+++ Data shown +++
(* ===== verification/RoundTrip.v ===== *)
(** Whole files: what the packers write, the unpackers give back.

    The theorems hold for every choice of chunker, brain, worker schedule, passphrase and
    randomness; the compressors and the cipher enter only through the laws of [Externals]. *)

From S2P Require Import Prelude Binary Sha256 Externals Crypto Format FormatIO Delta Chunker.
From S2P Require Import Codebook Merkle Entropy Search Unpack Pack ChunkCodec BlockCodec.
#[local] Open Scope Z_scope.
Import codebook Format.

(** The header fields that are constants or wrapped integers. *)
Ltac wf_field :=
  try first [apply u32_range | by apply zlen_make | apply zlen_Root | by unfold is_u64; lia
            | by change (zlen (@nil Z)) with 0; unfold MaxMicroDictSize; lia].

(** ** The metadata of a packed file *)

Section files.
Context {Z0 : Zstd} {C0 : Cipher} {F0 : Files} {hash64 : XXHash} {log2 : MathLog2} {order : MapOrder}
  {ZL : ZstdLaws Z0} {CL : CipherLaws C0}.

(** A header and table that describe the packed blocks of [input]; a lossy file does not carry the hash
    of what it unpacks to. *)
Record describes (h : Header) (input : bytes) (pss : list (list processedChunk)) : Prop := {
  ds_wf : wf_header h;
  ds_version : 3 <= h_Version h <= 8;
  ds_compressed : h_CompressedTable h = true;
  ds_passthrough : h_IsPassthrough h = false;
  ds_hash : h_IsLossy h = false -> h_OriginalHash h = Sum256 input;
  ds_input : 0 < zlen input < 2 ^ 48;
  ds_size : h_OriginalSize h = zlen input;
  ds_count : h_ChunkCount h = zlen (concat pss);
  ds_limit : zlen (concat pss) <= 2 ^ 27;
}.

Definition input_blocks (input : bytes) : list bytes := read_blocks (length input) input.

(** [out] is what a packing step loses to: each chunk of [input] replaced by an [R]-related one. *)
Definition approximated (R : bytes -> bytes -> Prop) (split : bytes -> list Chunk) (input out : bytes) : Prop :=
  exists outs, Forall2 (fun b o => approximates_block R (split b) o /\ zlen o = zlen b) (input_blocks input) outs /\
    out = concat outs.

Lemma approximated_blocks R split input outs :
  Forall2 (fun b o => approximates_block R (split b) o /\ zlen o = zlen b) (input_blocks input) outs ->
  zlen (concat outs) = zlen input /\ input_blocks (concat outs) = outs.
Proof.
  intros Houts. unfold input_blocks in *.
  destruct (read_blocks_full (length input) input ltac:(unfold zlen; lia)) as [Hfull Hcat].
  assert (Hlen : zlen (concat outs) = zlen (concat (read_blocks (length input) input))).
  { clear Hfull Hcat. induction Houts as [|b o ? ? [_ Hl] _ IH]; [done|]. cbn [concat]. rewrite !zlen_app. lia. }
  rewrite Hcat in Hlen. split; [done|]. apply read_blocks_concat; [|unfold zlen; lia].
  clear Hlen Hcat. induction Houts as [|b o blocks outs [_ Hl] Hos IH]; [constructor|].
  inversion Hfull as [|? Hb|? ? Hb Hbs]; subst; [inversion Hos; subst|]; constructor; first [lia|by apply IH].
Qed.

Lemma approximated_len R split input out : approximated R split input out -> zlen out = zlen input.
Proof. intros (outs & Houts & ->). by destruct (approximated_blocks _ _ _ _ Houts). Qed.

(** An exact step loses nothing. *)
Lemma approximated_eq split input out :
  (forall data, tiles data 0 (split data)) -> approximated eq split input out -> out = input.
Proof.
  intros Hsplit (outs & Houts & ->). destruct (read_blocks_full (length input) input ltac:(unfold zlen; lia)) as [_ Hcat].
  unfold input_blocks in *. etrans; [|exact Hcat]. clear Hcat. f_equal.
  induction Houts as [|b o blocks outs [Ho _] _ IH]; [done|]. f_equal; [|done].
  rewrite (approximates_eq _ _ Ho). etrans; [by apply (tiles_concat b 0)|apply zdrop_0].
Qed.

Lemma zlen_table_of frames : zlen (table_of frames) = zlen frames.
Proof. unfold table_of, zlen. by rewrite length_map. Qed.

Lemma zlen_entries pss : zlen (concat (entries_of pss)) = zlen (concat pss).
Proof. rewrite concat_entries_of. unfold zlen. by rewrite length_map. Qed.

(** The blocks of a packed file, from its entries. *)
Lemma packed_input cb dict key input pss frames :
  packed cb dict key 0 (input_blocks input) pss frames -> zlen input < 2 ^ 48 -> input <> [] ->
  let bs := entries_of pss in
  wf_blocks bs /\ block_bytes (concat bs) = zlen input /\ bs <> [] /\ concat bs <> [] /\
  Forall wf_entry (concat bs) /\ ids_codable 0 (concat bs) = true /\
  zlen frames = zlen bs /\ zlen bs < 2 ^ 32 /\ concat (input_blocks input) = input.
Proof.
  intros Hpk Hl Hne. cbv zeta.
  destruct (read_blocks_full (length input) input ltac:(unfold zlen; lia)) as [Hfull Hcat].
  destruct (packed_wf_blocks cb dict key _ _ _ _ Hpk Hfull) as [Hwf Hsz]. unfold input_blocks in *. rewrite Hcat in Hsz.
  destruct (packed_entries cb dict key _ _ _ _ Hpk ltac:(lia)) as [He Hc]; [rewrite Hcat; lia|].
  destruct (packed_lengths cb dict key _ _ _ _ Hpk) as [L1 L2].
  assert (Hbs : entries_of pss <> []).
  { intros E. rewrite E in Hsz. cbn in Hsz. apply Hne, zlen_0_nil. lia. }
  split; [done|]. split; [done|]. split; [done|]. split; [by apply wf_blocks_nonempty|]. do 2 (split; [done|]).
  split; [unfold entries_of, zlen; rewrite length_map; lia|]. split; [|done].
  pose proof (wf_blocks_bytes _ Hwf Hbs). unfold BlockSize in *. lia.
Qed.

Lemma file_metadata cb dict passphrase nonce h input pss frames table pool :
  packed cb dict (table_key passphrase h) 0 (input_blocks input) pss frames ->
  describes h input pss -> (h_IsEncrypted h = true -> passphrase <> []) -> zlen nonce = gcmNonceSize ->
  EncodeCompressedTable nonce (map p_entry (concat pss)) (h_Version h) (table_key passphrase h) = Ok table ->
  ReadMetadata passphrase ((Serialize h).2 ++ put_u32s (table_of frames) ++ table ++ pool) =
    Ok (set_table_bytes (zlen table) (stored_header h), table_of frames, concat (entries_of pss), pool) /\
  (zlen (BlockStarts (concat (entries_of pss))) =? zlen (table_of frames)) = true.
Proof.
  intros Hpk [Hwf Hv Hct Hpt Hh Hin Hsz Hcount Hlim] Hpass Hnonce Henc.
  destruct (packed_input _ _ _ _ _ _ Hpk ltac:(lia)) as (Hb & Hbytes & Hne & Hne' & He & Hids & Hlen & Hlt & _).
  { intros ->. change (zlen (@nil Z)) with 0 in Hin. lia. }
  assert (Hpos : 0 < zlen (concat (entries_of pss))).
  { destruct (concat (entries_of pss)) as [|e es]; [done|]. rewrite zlen_cons. pose proof (zlen_nonneg es). lia. }
  rewrite <-concat_entries_of in Henc. rewrite zlen_entries in Hpos. split.
  - apply (ReadMetadata_compressed nonce); try done; rewrite ?zlen_table_of, ?zlen_entries; try lia.
    + rewrite Hlen. apply NumBlocks_blocks; try done; [by rewrite Hsz, Hbytes|rewrite Hcount; lia].
    + unfold table_of. apply Forall_fmap, Forall_true. intros f. apply u32_range.
  - unfold BlockStarts. rewrite block_starts_concat, zlen_starts_of, zlen_table_of by done. apply Z.eqb_eq. lia.
Qed.

(** The fields of the stored header that the unpackers look at. *)
Lemma stored_fields h n :
  3 <= h_Version h <= 8 ->
  let h' := set_table_bytes n (stored_header h) in
  h_Version h' = h_Version h /\ h_IsEncrypted h' = h_IsEncrypted h /\ h_IsPassthrough h' = h_IsPassthrough h /\
  h_IsLossy h' = h_IsLossy h /\ h_UsesBrainDict h' = h_UsesBrainDict h /\ h_Salt h' = h_Salt h /\
  h_OriginalHash h' = h_OriginalHash h /\ h_ChunkCount h' = h_ChunkCount h /\
  h_MicroDictSize h' = (if h_Version h >=? 8 then h_MicroDictSize h else 0) /\
  h_MicroDictionaryData h' = (if h_Version h >=? 8 then h_MicroDictionaryData h else []).
Proof.
  intros Hv. unfold stored_header. destruct (h_CodebookHashes h) as [[? ?] ?]. simpl_header.
  rewrite !Z.geb_leb, (proj2 (Z.leb_le 2 _)), (proj2 (Z.leb_le 3 _)) by lia.
  unfold set_table_bytes. simpl_header. tauto.
Qed.

Lemma set_table_bytes_0 h : set_table_bytes 0 (stored_header h) = stored_header h.
Proof. unfold stored_header. by destruct (h_CodebookHashes h) as [[? ?] ?]. Qed.

(** ** Reading a packed file *)

(** The brain and the dictionary the file was packed with, as its header records them. *)
Definition brain_for (cb : option Reader) (dict : bytes) (h : Header) : Prop :=
  match cb with
  | Some r => h_UsesBrainDict h = true /\ Dictionary r = Ok dict
  | None => h_UsesBrainDict h = false /\ dict = []
  end.

Lemma no_brain_needed dict key off blocks pss frames :
  packed None dict key off blocks pss frames -> needs_brain (concat (entries_of pss)) = false.
Proof.
  intros Hpk. unfold needs_brain. induction Hpk as [|off datas blocks ps pss frame frames Hps _ _ _ IH]; [done|].
  cbn [entries_of map concat]. rewrite existsb_app. unfold entries_of in IH. rewrite IH, orb_false_r. clear IH.
  induction Hps as [|d p datas ps Hd _ IH]; [done|]. cbn [map existsb]. rewrite IH, orb_false_r.
  destruct (dc_rebuilds _ _ _ Hd) as [-> _]. done.
Qed.

(** The interface between the packers and every reader of their output: [metadata] followed by the
    frames is the file made from [input], under the header [h] and the passphrase. *)
Record archive (cb : option Reader) (dict passphrase : bytes) (h : Header) (input : bytes)
    (pss : list (list processedChunk)) (frames : list bytes) (metadata : bytes) : Prop := {
  ar_packed : packed cb dict (table_key passphrase h) 0 (input_blocks input) pss frames;
  ar_describes : describes h input pss;
  ar_passphrase : h_IsEncrypted h = true -> passphrase <> [];
  ar_brain : brain_for cb dict h;
  ar_metadata : exists nonce table, zlen nonce = gcmNonceSize /\
    EncodeCompressedTable nonce (map p_entry (concat pss)) (h_Version h) (table_key passphrase h) = Ok table /\
    metadata = (Serialize h).2 ++ put_u32s (table_of frames) ++ table;
}.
+++
*Problem details*: Each line of the entries above that contains "unpackers" must be copied into the answer.

*Result of this exercise*:
(** Whole files: what the packers write, the unpackers give back.
(** The fields of the stored header that the unpackers look at. *)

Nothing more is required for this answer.